10/10
A filmmaker searches for the reason Black families can't stay together and dreams Al Green's music can unite them.
1 December 2012
I had read about "Let's Stay Together," in News One for Black America where staff writer Casey Gane-McCalla called it one of the 10 Black films to see in 2012. The trailer was cool. So me and the lady made a point to see it on a cold Friday evening. WOW! The festival is about New Voices and this is a new voice with a lot of potential and a bright future to come. First of all, it's Brooklyn all day. Coming from the Bronx, I don't really go to Brooklyn that much, but the social fabric of this film represents the artistic movement that is vital and coming out of BK all day.
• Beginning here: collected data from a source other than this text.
Lemma evens_S (k : nat) : evens (S k) = evens k ++ [even_fib k].
Proof. unfold evens. rewrite seq_S, map_app. reflexivity. Qed.

Lemma in_fibs (k : nat) (x : Z) :
  In x (fibs k) <-> exists j, (j < k)%nat /\ x = fib j.
Proof.
  unfold fibs. rewrite in_map_iff. split.
  - intros (j & <- & Hj). apply in_seq in Hj. exists j. split; [lia|reflexivity].
  - intros (j & Hj & ->). exists j. split; [reflexivity|]. apply in_seq. lia.
Qed.

Lemma in_evens (k : nat) (x : Z) :
  In x (evens k) <-> exists j, (j < k)%nat /\ x = even_fib j.
Proof.
  unfold evens. rewrite in_map_iff. split.
  - intros (j & <- & Hj). apply in_seq in Hj. exists j. split; [lia|reflexivity].
  - intros (j & Hj & ->). exists j. split; [reflexivity|]. apply in_seq. lia.
Qed.

Lemma last_fibs (k : nat) : last_or_zero (fibs (S k)) = fib k.
Proof. unfold last_or_zero. rewrite fibs_S. apply last_last. Qed.

Lemma is_even_fib (k : nat) :
  is_even (fib k) = true <-> exists j, k = (3 * j + 1)%nat.
Proof. unfold is_even. rewrite Z.eqb_eq. apply fib_even_iff. Qed.

Lemma is_odd_even (x : Z) : is_odd x = negb (is_even x).
Proof.
  unfold is_odd, is_even. pose proof (Z.mod_pos_bound x 2).
  destruct (Z.eqb_spec (x mod 2) 1), (Z.eqb_spec (x mod 2) 0);
    simpl; try reflexivity; lia.
Qed.

Lemma filter_even_fibs (k : nat) :
  filter is_even (fibs k) = evens (even_count k).
Proof.
  induction k as [|k IH]; [reflexivity|].
  rewrite fibs_S, filter_app, IH. cbn [filter].
  pose proof (even_count_spec k) as Hk.
  pose proof (even_count_spec (S k)) as HSk.
  destruct (is_even (fib k)) eqn:E.
  - apply is_even_fib in E. destruct E as [j Hj].
    assert (even_count k = j) as -> by lia.
    assert (even_count (S k) = S j) as -> by lia.
    subst. rewrite evens_S. unfold even_fib. reflexivity.
  - assert (even_count (S k) = even_count k) as ->.
    { destruct (Nat.eq_dec (even_count (S k)) (even_count k)); [assumption|].
      assert (is_even (fib k) = true) as E'
        by (apply is_even_fib; exists (even_count k); lia).
      congruence. }
    now rewrite app_nil_r.
Qed.

(** ** The loops of the source, in closed form *)

Lemma all_loop (limit : Z) (k fuel : nat) :
  is_cut limit k ->
  (k < fuel)%nat ->
  while (fun '(sequence, total, a, b) => a <=? limit)
        (fun '(sequence, total, a, b) =>
           (sequence ++ [a], total + a, b, a + b))
        fuel ([], 0, 1, 2)
  = Some (fibs k, sumZ (fibs k), fib k, fib (S k)).
Proof.
  intros Hcut Hfuel.
  assert (Hiter : forall j,
    Nat.iter j (fun '(sequence, total, a, b) =>
                  (sequence ++ [a], total + a, b, a + b)) ([], 0, 1, 2)
    = (fibs j, sumZ (fibs j), fib j, fib (S j))).
  { induction j as [|j IH]; [reflexivity|].
    rewrite Nat.iter_succ, IH. cbv beta iota.
    rewrite fibs_S, sumZ_snoc, fib_SS. reflexivity. }
  apply while_result with (k := k); try assumption.
  - intros j Hj. rewrite Hiter. apply Z.leb_le, (cut_le_iff _ _ _ Hcut), Hj.
  - rewrite Hiter. apply Z.leb_gt, Hcut.
  - apply Hiter.
Qed.

Lemma even_loop (limit : Z) (k fuel : nat) :
  is_cut limit k ->
  (k < fuel)%nat ->
  while (fun '(sequence, total, a, b) => a <=? limit)
        (fun '(sequence, total, a, b) =>
           (sequence ++ [a], total + a, b, 4 * b + a))
        fuel ([], 0, 2, 8)
  = Some (evens (even_count k), sumZ (evens (even_count k)),
          even_fib (even_count k), even_fib (S (even_count k))).
Proof.
  intros Hcut Hfuel.
  assert (Hiter : forall j,
    Nat.iter j (fun '(sequence, total, a, b) =>
                  (sequence ++ [a], total + a, b, 4 * b + a)) ([], 0, 2, 8)
    = (evens j, sumZ (evens j), even_fib j, even_fib (S j))).
  { induction j as [|j IH]; [reflexivity|].
    rewrite Nat.iter_succ, IH. cbv beta iota.
    rewrite evens_S, sumZ_snoc, even_fib_SS. reflexivity. }
  apply while_result with (k := even_count k).
  - intros j Hj. rewrite Hiter. apply Z.leb_le, (even_cut _ _ _ Hcut), Hj.
  - rewrite Hiter. apply Z.leb_gt.
    pose proof (even_cut limit k (even_count k) Hcut). lia.
  - apply Hiter.
  - pose proof (even_count_spec k). lia.
Qed.

Lemma even_filter_loop (limit : Z) (k fuel : nat) :
  is_cut limit k ->
  (k < fuel)%nat ->
  while (fun '(sequence, total, a, b) => a <=? limit)
        (fun '(sequence, total, a, b) =>
           if a mod 2 =? 0
           then (sequence ++ [a], total + a, b, a + b)
           else (sequence, total, b, a + b))
        fuel ([], 0, 1, 2)
  = Some (filter is_even (fibs k), sumZ (filter is_even (fibs k)),
          fib k, fib (S k)).
Proof.
  intros Hcut Hfuel.
  assert (Hiter : forall j,
    Nat.iter j (fun '(sequence, total, a, b) =>
                  if a mod 2 =? 0
                  then (sequence ++ [a], total + a, b, a + b)
                  else (sequence, total, b, a + b)) ([], 0, 1, 2)
    = (filter is_even (fibs j), sumZ (filter is_even (fibs j)),
       fib j, fib (S j))).
  { induction j as [|j IH]; [reflexivity|].
    rewrite Nat.iter_succ, IH. cbv beta iota.
    rewrite fibs_S, filter_app. cbn [filter].
    fold (is_even (fib j)). destruct (is_even (fib j)).
    - rewrite sumZ_snoc, fib_SS. reflexivity.
    - rewrite app_nil_r, fib_SS. reflexivity. }
  apply while_result with (k := k); try assumption.
  - intros j Hj. rewrite Hiter. apply Z.leb_le, (cut_le_iff _ _ _ Hcut), Hj.
  - rewrite Hiter. apply Z.leb_gt, Hcut.
  - apply Hiter.
Qed.

Lemma fib_walk (n j : nat) :
  Nat.iter j (fun '(a, b) => (b, a + b)) (fib n, fib (S n))
  = (fib (j + n), fib (S (j + n))).
Proof.
  induction j as [|j IH]; [reflexivity|].
  rewrite Nat.iter_succ, IH. cbv beta iota.
  rewrite <- fib_SS. reflexivity.
Qed.

Lemma is_odd_fib (n : nat) :
  is_odd (fib n) = true <-> forall j, n <> (3 * j + 1)%nat.
Proof.
  rewrite is_odd_even, negb_true_iff, <- not_true_iff_false, is_even_fib.
  split.
  - intros H j Hj. apply H. now exists j.
  - intros H [j Hj]. now apply (H j).
Qed.

Lemma odd_lub_loop (k fuel : nat) :
  (2 <= fuel)%nat ->
  exists b',
    while (fun '(a, b) => a mod 2 =? 0)
          (fun '(a, b) => (b, a + b))
          fuel (fib k, fib k + last_or_zero (fibs k))
    = Some (if is_even (fib k) then fib (S k) else fib k, b').
Proof.
  intros Hfuel. destruct (is_even (fib k)) eqn:E.
  - pose proof E as E'. apply is_even_fib in E'. destruct E' as [j ->].
    replace (3 * j + 1)%nat with (S (3 * j)) in * by lia.
    rewrite last_fibs.
    replace (fib (S (3 * j)) + fib (3 * j)) with (fib (S (S (3 * j))))
      by (rewrite fib_SS; lia).
    eexists. apply while_result with (k := 1%nat); [| | reflexivity | lia].
    + intros i Hi. assert (i = 0%nat) as -> by lia. exact E.
    + cbn [Nat.iter nat_rect]. apply Z.eqb_neq.
      destruct (fib_parity_succ j) as (_ & _ & H2). lia.
  - eexists. apply while_result with (k := 0%nat); [| | reflexivity | lia].
    + intros i Hi. lia.
    + exact E.
Qed.

Lemma even_lub_loop (k fuel : nat) :
  (3 <= fuel)%nat ->
  exists b',
    while (fun '(a, b) => a mod 2 =? 1)
          (fun '(a, b) => (b, a + b))
          fuel (fib k, fib (S k))
    = Some (even_fib (even_count k), b').
Proof.
  intros Hfuel. pose proof (even_count_spec k) as Hk.
  eexists.
  apply while_result with (k := (3 * even_count k + 1 - k)%nat).
  - intros j Hj. rewrite fib_walk. apply is_odd_fib. lia.
  - rewrite fib_walk. fold (is_odd (fib (3 * even_count k + 1 - k + k))).
    rewrite is_odd_even. apply negb_false_iff, is_even_fib.
    exists (even_count k). lia.
  - rewrite fib_walk. unfold even_fib.
    replace (3 * even_count k + 1 - k + k)%nat with (3 * even_count k + 1)%nat
      by lia.
    reflexivity.
  - lia.
Qed.

(** ** What each function returns *)

Lemma fibonacci_all_run (limit : Z) (k fuel : nat) (clk : Clock) (t : nat) :
  is_cut limit k ->
  (k < fuel)%nat ->
  fibonacci_all fuel limit clk t
  = Returned (expected ALL limit k (elapsed ALL clk t), (reads ALL + t)%nat).
Proof.
  intros Hcut Hfuel. unfold fibonacci_all, bind, perf_counter, terminated.
  rewrite (all_loop limit k fuel) by assumption. reflexivity.
Qed.

Lemma fibonacci_even_optimized_run
      (limit : Z) (k fuel : nat) (clk : Clock) (t : nat) :
  is_cut limit k ->
  (k < fuel)%nat ->
  fibonacci_even_optimized fuel limit clk t
  = Returned (expected EVEN limit k (elapsed EVEN clk t), (reads EVEN + t)%nat).
Proof.
  intros Hcut Hfuel.
  unfold fibonacci_even_optimized, bind, perf_counter, terminated.
  rewrite (even_loop limit k fuel) by assumption. reflexivity.
Qed.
I'm also usually not crazy about independent films where the director is all up in it acting, as Alafia chooses to do. I find it distracting, like the director is holding my hand. I told Alafia he must love Woody Allen, and he said he grew up watching him, so yeah... In the Q n A after wards, he explained he had no budget, so I guess he thought it would save costs. Well, he pulled it off, not a bad actor, but Albert Lamont as "Freddy," had the theater rolling with laughter, playing a self hating biracial character who insists that his Filipino girlfriend can't embrace her African roots. Alafia doses out a lot of hard to swallow delusions with his characters, but somehow they make sense with this strange logic that he weaves throughout the piece. Alafia's character "Parker" is a filmmaker who believes Al Green's new album will make broken Black Families come back together. He interviews the young talent, Jonan Everett, not growing up with a father, and we see Everett's character try to navigate teen pregnancy. I had seen Jonan Everett in a film called "Angel Rodriguez" by Jim McKay and was happy to see him do his thing in Let's Stay Together, I think he's great! Parker has a complicated relationship with an ex girlfriend named "Nzinga," played beautifully by Sharaka and each story supports the thesis that relationships have a fracturing by our own traumas of being in this society and fears of coming into ourselves. Jaleel Bunton of the band TV on the Radio is featured first as comic relief then gives a really beautiful scene as he tries to tie up the loose ends in his life around family. If it sounds like I'm being vague, yes I am, I want you to see this remarkable film!